Royal Enterprise is a partnership with nine members. The business produces footwear for the

local market. The partners are contemplating the formation of a public limited company.

(a) Explain to the partners FIVE MAJOR DIFFERENCES between a partnership and a

public limited company. [15]

(a) Five major differences between a partnership and a public limited liability company

are:

1. Incorporation: A partnership is an incorporated business whereas a public limited

liability company is an unincorporated business. This means that, in the eyes of the

law, the partners and the partnership business is one and the same legal entity. If the

business is sued or enters into a contract, legally the partners are also sued or are

parties to the contract. As for a company, the shareholders and the business are

separate and distinct from each other.

2. Liability: The owners of the partnership may have unlimited liability depending on

the type of partnership that is formed. In an ordinary partnership, all partners have

unlimited liability; in a limited partnership, at least one of the partners will have

unlimited liability (the others will have limited liability). As for a public limited

company, all owners have limited liability. Limited liability is preferred since it

means that the maximum the owner can lose if the business fails is what he/she

invested in the business. With unlimited liability, the amount that may be lost is

greater than what was invested and a person’s personal assets may be sold to meet the

debts of the business.

3. Raising capital: A partnership cannot raise capital via the stock market whereas a

public limited company can have its stock traded on the stock exchange.

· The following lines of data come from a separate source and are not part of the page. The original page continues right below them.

(* ===== verification/Db.v ===== *)
(** The hash-table database of db.c: one file that holds a header, an array of
    bucket heads and a heap of records, read and written through pread/pwrite
    and a shared mapping of the header and buckets.

    Module [Db] has the file-level model: [open_db], [close_db], [db_insert],
    [db_get] and their helpers, over the exact bytes of the file and a schedule
    of system-call outcomes.  Module [DbSpec] has the abstract store (the list
    of pastes, a paste's id is its index), the bytes that represent one
    ([image]) and the theorems that relate the two. *)
From S2P Require Import Prelude.

Module Db.

(** What the next system or allocator call does: succeed, fail, or (for pread
    and pwrite) transfer only the first [n] bytes. *)
Inductive fault := Fine | Fail | Short (n : nat).

Definition fails (f : fault) : bool := match f with Fail => true | _ => false end.
Definition short {A} (f : fault) (l : list A) : list A :=
  match f with Short n => take n l | _ => l end.

(** The lock is held for writing, held for reading, or free; or it has been freed with
    the struct it is in. *)
Inductive rwlock := Unlocked | RdLocked | WrLocked | Freed.

#[global] Instance rwlock_eq_dec : EqDecision rwlock.
Proof. solve_decision. Defined.

(** struct db: the bytes of the file open at [db->fd] (which the MAP_SHARED
    mapping [db->map] shows as well), the size of that mapping, and the lock.
    [db->meta] is the start of the mapping and [db->buckets] is 16 bytes into
    it.  [sched] lists the outcomes of the calls to come; past its end every
    call succeeds. *)
Record db := MkDb {
  file : list Z;
  mapped : Z;
  lock : rwlock;
  sched : list fault;
}.

Definition set_file (f : list Z) (d : db) : db :=
  MkDb f (mapped d) (lock d) (sched d).
Definition set_lock (k : rwlock) (d : db) : db :=
  MkDb (file d) (mapped d) k (sched d).

Definition DBID_FREE : Z := 18446744073709551615.

(** sizeof(struct header); REC_HDR_SIZE = offsetof(struct record, offset);
    offsetof(struct record, offset).  The structs are packed. *)
Definition HEADER_SIZE : Z := 16.
Definition REC_HDR_SIZE : Z := 20.
Definition OFFSET_OF_OFFSET : Z := 20.

(** struct record *)
Record record := MkRecord {
  rec_vlen : Z;
  rec_id : Z;
  rec_next : Z;
  rec_offset : Z;
  rec_val : list Z;
}.

(** The first REC_HDR_SIZE bytes of a record in memory, and back. *)
Definition record_header (r : record) : list Z :=
  le_bytes 4 (rec_vlen r) ++ le_bytes 8 (rec_id r) ++ le_bytes 8 (rec_next r).
Definition read_record (bs : list Z) : record :=
  MkRecord (le_val (slice 0 4 bs)) (le_val (slice 4 8 bs)) (le_val (slice 12 8 bs)) 0 [].

(** *** System calls *)
Definition syscall : cmd db fault := fun d =>
  match sched d with
  | [] => Val (Fine, d)
  | f :: fs => Val (f, MkDb (file d) (mapped d) (lock d) fs)
  end.

Definition pread (off : Z) (n : nat) : cmd db (option (list Z)) :=
  f ← syscall;
  d ← get;
  let off := i64 off in
  mret (if fails f || (off <? 0) then None
        else Some (short f (slice (Z.to_nat off) n (file d)))).

Definition pwrite (off : Z) (bs : list Z) : cmd db Z :=
  f ← syscall;
  let off := i64 off in
  if fails f || (off <? 0) then mret (-1)
  else
    let bs := short f bs in
    _ ← modify (fun d =>
      match bs with
      | [] => d
      | _ => set_file (write_at (Z.to_nat off) bs (file d)) d
      end);
    mret (Z.of_nat (length bs)).

Definition get_file_size : cmd db Z :=
  f ← syscall;
  d ← get;
  mret (if fails f then 0 else Z.of_nat (length (file d))).

Definition malloc_fails : cmd db bool := f ← syscall; mret (fails f).

(** An access to a struct that has been freed is undefined. *)
Definition live : cmd db unit :=
  d ← get;
  if bool_decide (lock d = Freed) then stuck else mret tt.

(** pthread_rwlock_{rd,wr}lock: nonzero ([true]) when it fails.  Taking a lock
    this thread already holds is undefined. *)
Definition rwlock_acquire (k : rwlock) : cmd db bool :=
  _ ← live;
  f ← syscall;
  if fails f then mret true
  else
    d ← get;
    if bool_decide (lock d = Unlocked) then _ ← modify (set_lock k); mret false
    else stuck.

Definition rwlock_unlock : cmd db unit := modify (set_lock Unlocked).

(** A 64-bit load or store at byte [off] of the mapping.  Outside the mapping
    it is undefined, and so it is past the end of the file (SIGBUS). *)
Definition in_map (off : Z) (d : db) : bool :=
  (0 <=? off) && (off + 8 <=? mapped d) && (off + 8 <=? Z.of_nat (length (file d))).

Definition map_load (off : Z) : cmd db Z :=
  d ← get;
  if in_map off d then mret (le_val (slice (Z.to_nat off) 8 (file d))) else stuck.

Definition map_store (off : Z) (x : Z) : cmd db unit :=
  d ← get;
  if in_map off d then
    modify (set_file (write_at (Z.to_nat off) (le_bytes 8 x) (file d)))
  else stuck.
(* ===== verification/Threads.v ===== *)
(** Workers that use one database at the same time.

    Each worker's thread calls db_insert and db_get on the same file, mapping and lock.
    Module [Threads] takes both apart, as programs of Prog.v, into the steps other threads
    can come between, one for each system call or access to the mapping, and has the
    threads as a step relation: any thread may take its next step, and the read-write lock
    lets in one writer or any number of readers.  [run_insert], [run_get] and [call_locked] say that the steps are the
    functions of Db.v.  Module [ThreadsThm]: whatever the interleaving, the threads do what
    the calls do one after the other, and none of them is lost or blocked. *)
From S2P Require Import Prelude Prog Db Store.
Import Db Calls.

Module Threads.

(** ** The calls, between the lock and the unlock *)
Definition next_slot_steps : prog db (Z * Z * Z) :=
  i ← act (map_load 0);
  _ ← act (map_store 0 (u64 (i + 1)));
  nb ← act (map_load 8);
  index ← act (umod i nb);
  pos ← act get_file_size;
  mret (i, index, pos).

Definition last_link_steps (fuel : nat) (off : Z) : prog db (option Z) :=
  prog_loop fuel (fun off =>
    r ← act (pread off (Z.to_nat REC_HDR_SIZE));
    match r with
    | None => mret (inr None)
    | Some bs =>
        if negb (Z.of_nat (length bs) =? REC_HDR_SIZE) then mret (inr None)
        else
          let rec := read_record bs in
          if negb (rec_next rec =? DBID_FREE) then mret (inl (rec_next rec))
          else mret (inr (Some off))
    end) off.

Definition link_entry_steps (fuel : nat) (index pos : Z) : prog db Z :=
  off ← act (map_load (bucket index));
  if off =? DBID_FREE then _ ← act (map_store (bucket index) pos); mret OK
  else
    l ← last_link_steps fuel off;
    match l with
    | None => mret ERR
    | Some off =>
        n ← act (pwrite (u64 (off + OFFSET_OF_OFFSET)) (le_bytes 8 pos));
        mret (if negb (n =? 8) then ERR else OK)
    end.

Definition write_record_steps (rec : record) : prog db Z :=
  nomem ← act malloc_fails;
  if (nomem : bool) then mret ERR
  else if Z.of_nat (length (rec_val rec)) <? rec_vlen rec then act stuck
  else
    n ← act (pwrite (rec_offset rec) (record_header rec ++ take (Z.to_nat (rec_vlen rec)) (rec_val rec)));
    mret (if n <? 0 then ERR else OK).

Definition insert_steps (fuel : nat) (data : list Z) (len : Z) : prog db (Z * option Z) :=
  slot ← next_slot_steps;
  let '(i, index, pos) := slot in
  ret ← link_entry_steps fuel index pos;
  if ret =? OK then
    ret ← write_record_steps (MkRecord len i DBID_FREE pos data);
    mret (ret, Some i)
  else mret (ret, None).

Definition find_record_steps (fuel : nat) (key off : Z) : prog db (option (list Z)) :=
  prog_loop fuel (fun off =>
    r ← act (pread off (Z.to_nat REC_HDR_SIZE));
    match r with
    | None => mret (inr None)
    | Some bs =>
        if negb (Z.of_nat (length bs) =? REC_HDR_SIZE) then mret (inr None)
        else
          let rec := read_record bs in
          if rec_id rec =? key then
            nomem ← act malloc_fails;
            if (nomem : bool) then mret (inr None)
            else
              v ← act (pread (u64 (off + REC_HDR_SIZE)) (Z.to_nat (rec_vlen rec)));
              mret (inr (v ≫= fun v =>
                if negb (Z.of_nat (length v) =? rec_vlen rec) then None else Some v))
          else if negb (rec_next rec =? DBID_FREE) then mret (inl (rec_next rec))
          else mret (inr None)
    end) off.

Definition get_steps (fuel : nat) (key : Z) : prog db (option (list Z)) :=
  nb ← act (map_load 8);
  index ← act (umod key nb);
  off ← act (map_load (bucket index));
  if off =? DBID_FREE then mret None else find_record_steps fuel key off.

(** ** Threads *)

(** How a call takes the lock, what it answers when the lock is refused, and its steps. *)
Definition mode (o : op) : rwlock := match o with Insert _ _ _ => WrLocked | Get _ _ => RdLocked end.
Definition refused (o : op) : answer :=
  match o with Insert _ _ _ => Inserted (ERR, None) | Get _ _ => Got None end.
Definition body (o : op) : prog db answer :=
  match o with
  | Insert fuel data len => r ← insert_steps fuel data len; mret (Inserted r)
  | Get fuel key => v ← get_steps fuel key; mret (Got v)
  end.

(** The call as Db.v has it. *)
Definition call : op -> cmd db answer := call_op db_insert db_get.

(** A thread is before the lock, between the lock and the unlock, or done. *)
Inductive status := Waiting | Inside (p : prog db answer) | Finished (a : answer).

(** A thread with its call and the outcomes of its own system calls. *)
Record thread := Thread { t_op : op; t_faults : list fault; t_status : status }.

(** The database as a thread sees it, and what of it the threads share. *)
Definition seen (k : rwlock) (fs : list fault) (d : db) : db := MkDb (file d) (mapped d) k fs.
Definition shared (d : db) : db := seen Unlocked [] d.

Record config := Config { c_db : db; c_threads : list thread }.

(** Who is between the lock and the unlock. *)
Definition inside (k : rwlock) (t : thread) : Prop :=
  mode (t_op t) = k /\ match t_status t with Inside _ => True | _ => False end.

(** The lock lets a thread in. *)
Definition lets_in (k : rwlock) (ths : list thread) : Prop :=
  Forall (fun t => ~ inside WrLocked t /\ (k = WrLocked -> ~ inside RdLocked t)) ths.

(** One step of one thread. *)
Inductive step : config -> config -> Prop :=
  | step_refused i o f fs fs' d ths :
      ths !! i = Some (Thread o fs Waiting) -> pop fs = (f, fs') -> fails f = true ->
      step (Config d ths) (Config d (<[i := Thread o fs' (Finished (refused o))]> ths))
  | step_lock i o f fs fs' d ths :
      ths !! i = Some (Thread o fs Waiting) -> pop fs = (f, fs') -> fails f = false ->
      lets_in (mode o) ths ->
      step (Config d ths) (Config d (<[i := Thread o fs' (Inside (body o))]> ths))
  | step_act i o fs {B} (c : cmd db B) k b d' d ths :
      ths !! i = Some (Thread o fs (Inside (Act c k))) -> c (seen (mode o) fs d) = Val (b, d') ->
      step (Config d ths) (Config (shared d') (<[i := Thread o (sched d') (Inside (k b))]> ths))
  | step_unlock i o fs a d ths :
      ths !! i = Some (Thread o fs (Inside (Ret a))) ->
      step (Config d ths) (Config d (<[i := Thread o fs (Finished a)]> ths)).

Definition start (d : db) (calls : list (op * list fault)) : config :=
  Config (shared d) ((fun x => Thread (fst x) (snd x) Waiting) <$> calls).

Definition finished (c : config) : Prop :=
  Forall (fun t => match t_status t with Finished _ => True | _ => False end) (c_threads c).

End Threads.
(* ===== verification/ThreadsThm.v ===== *)
(** The theorems on workers that share the database (Threads.v): the steps are the
    functions of Db.v, an interleaving has the effect of the calls one after the other in
    the order in which they let go of the lock, no thread is ever blocked for good, and
    with room for all of them the pastes of all threads are there under the numbers they
    were given. *)
From S2P Require Import Prelude Prog Db Store Threads.
Import Db DbSpec Calls Threads.

(** ** The steps in a row *)
Lemma run_next_slot d : run next_slot_steps d = next_slot d.
Proof. unfold next_slot_steps, next_slot. along. Qed.

Lemma run_last_link fuel off d : run (last_link_steps fuel off) d = last_link fuel off d.
Proof. apply run_loop. along. Qed.
#[export] Hint Resolve run_next_slot run_last_link : steps.

Lemma run_link_entry fuel index pos d : run (link_entry_steps fuel index pos) d = link_entry fuel index pos d.
Proof. unfold link_entry_steps, link_entry. along. Qed.

Lemma run_write_record rec d : run (write_record_steps rec) d = write_record rec d.
Proof. unfold write_record_steps, write_record. along. Qed.

Lemma run_find_record fuel key off d : run (find_record_steps fuel key off) d = find_record fuel key off d.
Proof. apply run_loop. along. Qed.
#[export] Hint Resolve run_link_entry run_write_record run_find_record : steps.

(** A call is its steps between the lock and the unlock. *)
Definition locked (o : op) : cmd db answer :=
  failed ← rwlock_acquire (mode o);
  if (failed : bool) then mret (refused o)
  else
    a ← run (body o);
    _ ← rwlock_unlock;
    mret a.

(** Between the lock and the unlock of the two calls of Db.v. *)
Definition insert_body (fuel : nat) (data : list Z) (len : Z) : cmd db (Z * option Z) :=
  slot ← next_slot;
  let '(i, index, pos) := slot in
  ret ← link_entry fuel index pos;
  if ret =? OK then
    ret ← write_record (MkRecord len i DBID_FREE pos data);
    mret (ret, Some i)
  else mret (ret, None).

Definition get_body (fuel : nat) (key : Z) : cmd db (option (list Z)) :=
  nb ← map_load 8;
  index ← umod key nb;
  off ← map_load (bucket index);
  if off =? DBID_FREE then mret None else find_record fuel key off.

Lemma run_insert fuel data len d : run (insert_steps fuel data len) d = insert_body fuel data len d.
Proof. unfold insert_steps, insert_body. along. Qed.

Lemma run_get fuel key d : run (get_steps fuel key) d = get_body fuel key d.
Proof. unfold get_steps, get_body. along. Qed.

Lemma call_locked o d : call o d = locked o d.
Proof.
  destruct o as [fuel data len|fuel key]; unfold call, locked; cbn [call_op mode refused body].
  - unfold db_insert. rewrite bind_assoc. apply bind_ext. intros [] d1; [done|].
    transitivity ((r ← insert_body fuel data len; _ ← rwlock_unlock; mret (Inserted r)) d1).
    + unfold insert_body. rewrite !bind_assoc. apply bind_ext. intros [[i index] pos] d2.
      rewrite !bind_assoc. apply bind_ext. intros ret d3. destruct (ret =? OK); [|done].
      rewrite !bind_assoc. by apply bind_ext.
    + symmetry. etransitivity; [apply bind_same; etransitivity; [apply run_bind|apply bind_same, run_insert]|].
      by rewrite bind_assoc.
  - unfold db_get. rewrite bind_assoc. apply bind_ext. intros [] d1; [done|].
    transitivity ((v ← get_body fuel key; _ ← rwlock_unlock; mret (Got v)) d1).
    + unfold get_body. rewrite !bind_assoc. apply bind_ext. intros nb d2.
      rewrite !bind_assoc. apply bind_ext. intros index d3.
      rewrite !bind_assoc. apply bind_ext. intros off d4.
      rewrite !bind_assoc. by apply bind_ext.
    + symmetry. etransitivity; [apply bind_same; etransitivity; [apply run_bind|apply bind_same, run_get]|].
      by rewrite bind_assoc.
Qed.

(** ** What a step leaves alone *)

(** The lock, and for a reader the file. *)
Definition calm {B} (reads : bool) (c : cmd db B) : Prop := forall d b d', c d = Val (b, d') ->
  lock d' = lock d /\ (reads = true -> file d' = file d /\ mapped d' = mapped d).

Fixpoint steady {A} (reads : bool) (p : prog db A) : Prop :=
  match p with
  | Ret _ => True
  | Act c k => calm reads c /\ forall b, steady reads (k b)
  end.

Lemma calm_ret {B} reads (b : B) : calm reads (mret b : cmd db B).
Proof. by intros d b' d' [= <- <-]. Qed.

Lemma calm_get reads : calm reads get.
Proof. by intros d b' d' [= <- <-]. Qed.
(** What [n] pushes onto NULL leave. *)
Fixpoint push_all (gs : nat -> nat -> A) a (xs : list A) : res array :=
  match xs with
  | [] => Val a
  | x :: xs => a ← array_push_back elmsz (Some (gs (length xs))) a x; push_all gs a xs
  end.

Lemma push_all_ok gs xs : forall a, wf a ->
  array_cap a <= Z.max 1 (2 * array_size a) ->
  HEADER + 2 * (array_size a + Z.of_nat (length xs) + 1) * elmsz < 2 ^ 64 ->
  exists a', push_all gs a xs = Val a' /\ wf a' /\ elems a' = elems a ++ xs /\
    array_cap a' <= Z.max 1 (2 * array_size a').
Proof.
  induction xs as [|x xs IH]; intros a Hwf Hc Hm; cbn [push_all].
  - exists a. by rewrite app_nil_r.
  - pose proof (wf_size a Hwf) as Hs. cbn [length] in Hm.
    destruct (array_push_back_ok (gs (length xs)) a x Hwf) as (a1 & -> & Hw1 & He1 & Hc1);
      [unfold HEADER in *; nia|].
    pose proof (wf_size a1 Hw1) as Hs1. rewrite He1, length_app in Hs1. cbn [length] in Hs1.
    cbn [mbind res_bind]. destruct (IH a1) as (a' & H1 & H2 & H3 & H4); [done|lia| |].
    + replace (array_size a1) with (array_size a + 1) by lia. unfold HEADER in *. nia.
    + exists a'. split_and!; try done. rewrite H3, He1. by app_norm.
Qed.
End spec.
End ArraySpec.

Module ArrayThm.
Import Array ArraySpec.

(** pushing any list of items onto the NULL array, with every allocation
    succeeding and room for twice the items in the address space, gives an array
    of exactly these items in order, without an access outside the block, whose
    capacity is at most twice its size. *)
Theorem array_pushes_correct {A : Type} elmsz (gs : nat -> nat -> A) xs :
  0 < elmsz -> HEADER + 2 * (Z.of_nat (length xs) + 1) * elmsz < 2 ^ 64 ->
  exists a, push_all elmsz gs None xs = Val a /\ wf elmsz a /\ elems a = xs /\
    array_size a = Z.of_nat (length xs) /\
    array_cap a <= Z.max 1 (2 * Z.of_nat (length xs)).
Proof.
  intros He Hm. destruct (push_all_ok elmsz He gs xs None) as (a & H1 & H2 & H3 & H4);
    [done|cbn; lia|done|].
  pose proof (wf_size elmsz a H2) as Hs. rewrite H3 in Hs. cbn [elems app] in *.
  exists a. split_and!; [done..|]. by rewrite Hs in H4.
Qed.

(** array_insert at a position of the array (or at its end) and array_remove
    of an element are insertion into and deletion from the list of elements;
    both keep the invariant and never access memory outside the block. *)
Theorem array_edit_correct {A : Type} elmsz (g : nat -> A) a x i :
  0 < elmsz -> wf elmsz a -> HEADER + (2 * array_size a + 1) * elmsz < 2 ^ 64 ->
  ((i <= length (elems a))%nat ->
   exists a', array_insert elmsz (Some g) a x (Z.of_nat i) = Val a' /\ wf elmsz a' /\
     elems a' = take i (elems a) ++ x :: drop i (elems a)) /\
  ((i < length (elems a))%nat ->
   exists a', array_remove a (Z.of_nat i) = Val a' /\ wf elmsz a' /\
     elems a' = delete i (elems a)).
Proof.
  intros He Hwf Hm. split; intros Hi.
  - by apply array_insert_ok.
  - by apply array_remove_ok.
Qed.

Lemma array_pushes_correct_witness : exists a,
  push_all 8 (fun _ _ => 0) None [5; 6; 7] = Val a /\ elems a = [5; 6; 7].
Proof.
  destruct (array_pushes_correct 8 (fun _ _ => 0) [5; 6; 7] ltac:(lia) ltac:(by vm_compute))
    as (a & H1 & _ & H2 & _).
  by exists a.
Defined.

Lemma array_edit_correct_witness :
  (exists a, array_insert 8 (Some (fun _ => 0)) (Some (MkArray 2 2 [5; 7])) 6 1 = Val a /\
     elems a = [5; 6; 7]) /\
  (exists a, array_remove (Some (MkArray 2 2 [5; 7])) 1 = Val a /\ elems a = [5]).
Proof.
  destruct (array_edit_correct 8 (fun _ => 0) (Some (MkArray 2 2 [5; 7])) 6 1%nat
    ltac:(lia) ltac:(split_and!; by vm_compute) ltac:(by vm_compute)) as [H1 H2].
  split.
  - destruct (H1 ltac:(apply Nat.leb_le; by vm_compute)) as (a & Ha & _ & He). by exists a.
  - destruct (H2 ltac:(apply Nat.ltb_lt; by vm_compute)) as (a & Ha & _ & He). by exists a.
Defined.
End ArrayThm.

This impacts
upon the amount of capital that and be raised. It also impinges upon ownership and

control of the business.

4. Management: A partnership is often managed by its partners. Whereas a public

limited company is usually managed by a Board of Directors (which may constitute

major shareholders) and a professional management staff (who are not usually

shareholders).

5. Number of owners: The minimum number of owners in a partnership is two (2) and

the minimum number of owners in a public company is seven (7). The maximum

number of owners in a regular partnership is twenty (20) whereas in a public

company, there is no maximum number of owners. This impact upon the amount of

capital that can be raised.

6. Continuity: There is very little continuity in a partnership. When a partner retires or

dies, the partnership usually comes to an end. However, there is greater continuity

with a public company, when an owner retires or dies, the company can continue its

operations relatively unaffected.

7. Formation: A partnership can be formed very easily just by a verbal agreement among

the partners. There is no need for a formal registration. A partnership deed is not

even a requirement to its formation (although it is highly recommended). However, a

company must lodge its Articles of Association, Memorandum of Association and

Statement of Nominal Capital with the Registrar of Companies for approval and

should only commence trade when it has received its Certificate of Incorporation.

8. Taxation: A partnership does not pay corporation taxes. Its partners pay income taxes

on their earnings from the business. With a company, the business pays corporation

taxes and its stakeholders pay income taxes on dividends earned from the business

(double taxation --- usually get allowances to offset this a bit).